§ Required work
From the entries below, return only the lines starting at the one that contains "Lemma rpc_response_returns now" and ending at the one that contains "- destruct (metadata_step", exactly as they stand.

(Dataset entries)
Lemma wants_settled now n s : node_inv now n -> settled now n (wants_discovery n s).2.
Proof.
  intros Hn. unfold wants_discovery. set (n1 := match sd_min_ttl s with Some min_ttl => _ | None => n end).
  assert (Hn1 : settled now n n1).
  { unfold n1. destruct (sd_min_ttl s) as [ttl|]; [|by apply settled_refl].
    pose proof (extend_inv now (peer_manager n) (sd_subnet s) ttl (ni_pm _ _ Hn)) as Hq.
    apply settled_pm; [done| |].
    - destruct (sd_subnet s) as [|k|]; try done. eapply frame_inv; [|exact Hq]. unfold add_sync_subnet.
      repeat case_match; apply frame_sync || apply frame_refl.
    - destruct (sd_subnet s) as [|k|]; rewrite ?sh_add_sync; apply sh_set_db. }
  clearbody n1. case_match; cbn [snd]; [done|]. eapply settled_trans; [exact Hn1|]. apply dial_cached_settled, Hn1.
Qed.

Lemma filter_settled now l : forall n, node_inv now n -> settled now n (filter_subnets n l).2.
Proof.
  induction l as [|s l IH]; intros n Hn; cbn [filter_subnets]; [by apply settled_refl|].
  pose proof (wants_settled now n s Hn) as Hw. destruct (wants_discovery n s) as [b n1]. cbn [snd] in Hw.
  specialize (IH n1 (proj1 Hw)). destruct (filter_subnets n1 l) as [r n2]. cbn [snd] in *. by eapply settled_trans.
Qed.

Lemma discover_settled now n l : node_inv now n -> settled now n (n_discover_subnet_peers n l).
Proof.
  intros Hn. unfold n_discover_subnet_peers. case_match; [by apply settled_refl|].
  pose proof (filter_settled now l n Hn) as Hf. destruct (filter_subnets n l) as [filtered n1]. cbn [snd] in Hf.
  destruct filtered as [|x filtered]; [done|]. eapply settled_trans; [exact Hf|].
  apply (settled_discovery now n1 (globals n1) (OpDiscoverSubnetPeers (x :: filtered))); [apply Hf|].
  cbn [run_op snd]. unfold discover_subnet_peers. case_match; [done|]. apply view_fold. intros. apply view_add_subnet_query.
Qed.

(** *** Events *)

Definition returns (now : Instant) n (r : option (option NetworkEvent * Network)) : Prop :=
  exists ev n', r = Some (ev, n') /\ settled now n n'.

Lemma returns_now now n ev n' : settled now n n' -> returns now n (Some (ev, n')).
Proof. intros Hs. by exists ev, n'. Qed.

Lemma returns_bind now n (r : option Network) (ev : Network -> option NetworkEvent) :
  (exists n', r = Some n' /\ settled now n n') ->
  returns now n (match r with Some x => Some (ev x, x) | None => None end).
Proof. intros (n' & -> & Hs). by apply returns_now. Qed.

Lemma shared_op_settled now n op db :
  node_inv now n -> room n -> keeps_status op -> db_step (pm_db (peer_manager n)) op = Some db ->
  settled now n (set_peer_manager n (set_db (peer_manager n) db)).
Proof.
  intros Hn Hw Hk Ho. eapply settled_quiet; [done|by eapply quiet_shared; [apply Hn|done..]|apply sh_set_db].
Qed.

Lemma publish_cached_still gs topic msgs :
  gs_topics (publish_cached gs topic msgs) = gs_topics gs /\ gs_allowed (publish_cached gs topic msgs) = gs_allowed gs.
Proof.
  unfold publish_cached. revert gs. induction msgs as [|data msgs IH]; intros gs; [done|]. cbn [fold_left].
  destruct (IH (gs_publish gs (GossipTopic_to_string topic) data).2) as [-> ->]. apply gs_publish_law.
Qed.

Lemma gs_event_returns now n e : node_inv now n -> room n -> returns now n (inject_gs_event n now e).
Proof.
  intros Hn Hw. destruct e as [source id message|p topic|p topic|p|p failed]; cbn [inject_gs_event].
  - case_match; apply returns_now; [by apply settled_refl|]. apply settled_gossipsub; [done|apply gs_report_law].
  - destruct (GossipTopic_decode topic) as [t|]; [|by apply returns_now, settled_refl].
    set (n1 := match subnet_id t with Some subnet => _ | None => n end).
    assert (Hn1 : settled now n n1).
    { unfold n1. destruct (subnet_id t) as [s|]; [|by apply settled_refl].
      by apply (shared_op_settled now n (DSubscribe p s)). }
    clearbody n1. destruct (ni_cache _ _ (proj1 Hn1)) as [m Hm].
    destruct (retrieve_ok (gossip_cache n1) m now t Hm) as (r & c & m' & Hr & _ & Hc & _). rewrite Hr. cbn [fst snd].
    pose proof (settled_cache now n1 c m' (proj1 Hn1) Hc) as Hn2. apply returns_now.
    eapply settled_trans; [exact Hn1|]. destruct r as [msgs|]; [|done].
    eapply settled_trans; [exact Hn2|]. apply settled_gossipsub; [apply Hn2|apply publish_cached_still].
  - apply returns_now. destruct (subnet_from_topic_hash topic) as [s|]; [|by apply settled_refl].
    by apply (shared_op_settled now n (DUnsubscribe p s)).
  - apply (returns_bind now n _ (fun _ => None)). by apply report_settled.
  - case_match; [|by apply returns_now, settled_refl]. apply (returns_bind now n _ (fun _ => None)). by apply report_settled.
Qed.

Lemma room_max n op : room n -> op_cost op = 2 -> db_weight (pm_db (peer_manager n)) + Z.max 2 (op_cost op) <= USIZE_MAX.
Proof. unfold room. intros Hw ->. lia. Qed.

Lemma statusd_settled now n p :
  node_inv now n -> room n -> settled now n (set_peer_manager n (peer_statusd (peer_manager n) now p)).
Proof. intros Hn Hw. apply (settled_op now n (OpStatusd p)); [done|by apply room_max|done|apply sh_statusd]. Qed.

Lemma rpc_request_returns now n ts p id req :
  node_inv now n -> room n -> returns now n (on_request n now ts p id req).
Proof.
  intros Hn Hw. destruct req; cbn [on_request]; try (by apply returns_now, settled_refl).
  - by apply returns_now, statusd_settled.
  - case_match; [|by apply returns_now, settled_refl].
    apply (returns_bind now n _ (fun _ => None)). by apply rpc_error_settled.
  - apply returns_now, (settled_op now n (PeerManager.OpPing p data)); [done|by apply room_max|done|apply sh_ping].
  - apply (returns_bind now n _ (fun _ => None)). by apply response_settled.
Qed.

Lemma rpc_response_returns now n p id resp :
  node_inv now n -> room n -> returns now n (on_response n now p id resp).
Proof.
  intros Hn Hw. destruct resp; cbn [on_response]; try (by apply returns_now, settled_refl).
  - by apply returns_now, statusd_settled.
  - apply returns_now, (settled_op now n (OpPong p data)); [done|by apply room_max|done|apply sh_pong].
  - destruct (metadata_step now now (peer_manager n) p m) as (r & Hr & Hs); [apply Hn|lia|done|].
    rewrite Hr. destruct r as [b m']. apply returns_now. eapply settled_step; [done|exact Hs|].
    by apply (sh_metadata _ _ _ _ _ Hr).
Qed.

Lemma rpc_event_returns now n ts e : node_inv now n -> room n -> returns now n (inject_rpc_event n now ts e).
Proof.
  intros Hn Hw. unfold inject_rpc_event. case_match; [by apply returns_now, settled_refl|].
  destruct (rm_message e) as [[id req|id resp|id t]|[id pr er|id pr er]].
  - by apply rpc_request_returns.
  - by apply rpc_response_returns.
  - by apply returns_now, settled_refl.
  - apply (returns_bind now n _ (fun _ => None)). by apply rpc_error_settled.
  - apply (returns_bind now n _ (fun _ => match id with Internal => None | _ => _ end)). by apply rpc_error_settled.
Qed.

Lemma identify_settled now n e : node_inv now n -> settled now n (inject_identify_event n e).
Proof.
  intros Hn. destruct e as [p la ag pr|]; [|by apply settled_refl]. cbn [inject_identify_event].
  eapply settled_quiet; [done|apply identify_quiet, Hn|apply sh_identify].
Qed.

Lemma pm_event_settled now n ts e : node_inv now n -> settled now n (inject_pm_event n now ts e).2.
Proof.
  intros Hn. destruct e as [p|p|p|p|p|p|p reason|p ips|p ips|k|l]; cbn [inject_pm_event snd];
    try (by apply settled_refl).
  - by apply request_settled.
  - by apply request_settled.
  - apply settled_rpc; [done|apply rpc_inv_push, Hn|done].
  - apply (settled_discovery now n (globals n) (OpBanPeer p ips)); [done|]. cbn [run_op snd]. unfold d_ban_peer.
    rewrite view_discv5; [by apply view_on_node, ban_node_local|]. by rewrite fold_local by apply ban_ip_local.
  - apply (settled_discovery now n (globals n) (OpUnbanPeer p ips)); [done|]. cbn [run_op snd]. unfold d_unban_peer.
    rewrite view_discv5; [by apply view_on_node, ban_node_remove_local|]. by rewrite fold_local by apply ban_ip_remove_local.
  - apply (settled_discovery now n (globals n) (OpDiscoverPeers k)); [done|]. cbn [run_op snd]. unfold discover_peers.
    case_match; [done|]. by rewrite view_start_query, view_set_find_peer_active.
  - by apply discover_settled.
Qed.

Lemma discovered_settled now n peers :
  node_inv now n -> db_weight (pm_db (peer_manager n)) + Z.max 2 (2 * Z.of_nat (size peers)) <= USIZE_MAX ->
  settled now n (set_peer_manager n (peers_discovered (peer_manager n) now peers)).
Proof. intros Hn Hw. by apply (settled_op now n (OpDiscovered peers)), sh_discovered. Qed.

§ Answer for the task
Lemma rpc_response_returns now n p id resp :
  node_inv now n -> room n -> returns now n (on_response n now p id resp).
Proof.
  intros Hn Hw. destruct resp; cbn [on_response]; try (by apply returns_now, settled_refl).
  - by apply returns_now, statusd_settled.
  - apply returns_now, (settled_op now n (OpPong p data)); [done|by apply room_max|done|apply sh_pong].
  - destruct (metadata_step now now (peer_manager n) p m) as (r & Hr & Hs); [apply Hn|lia|done|].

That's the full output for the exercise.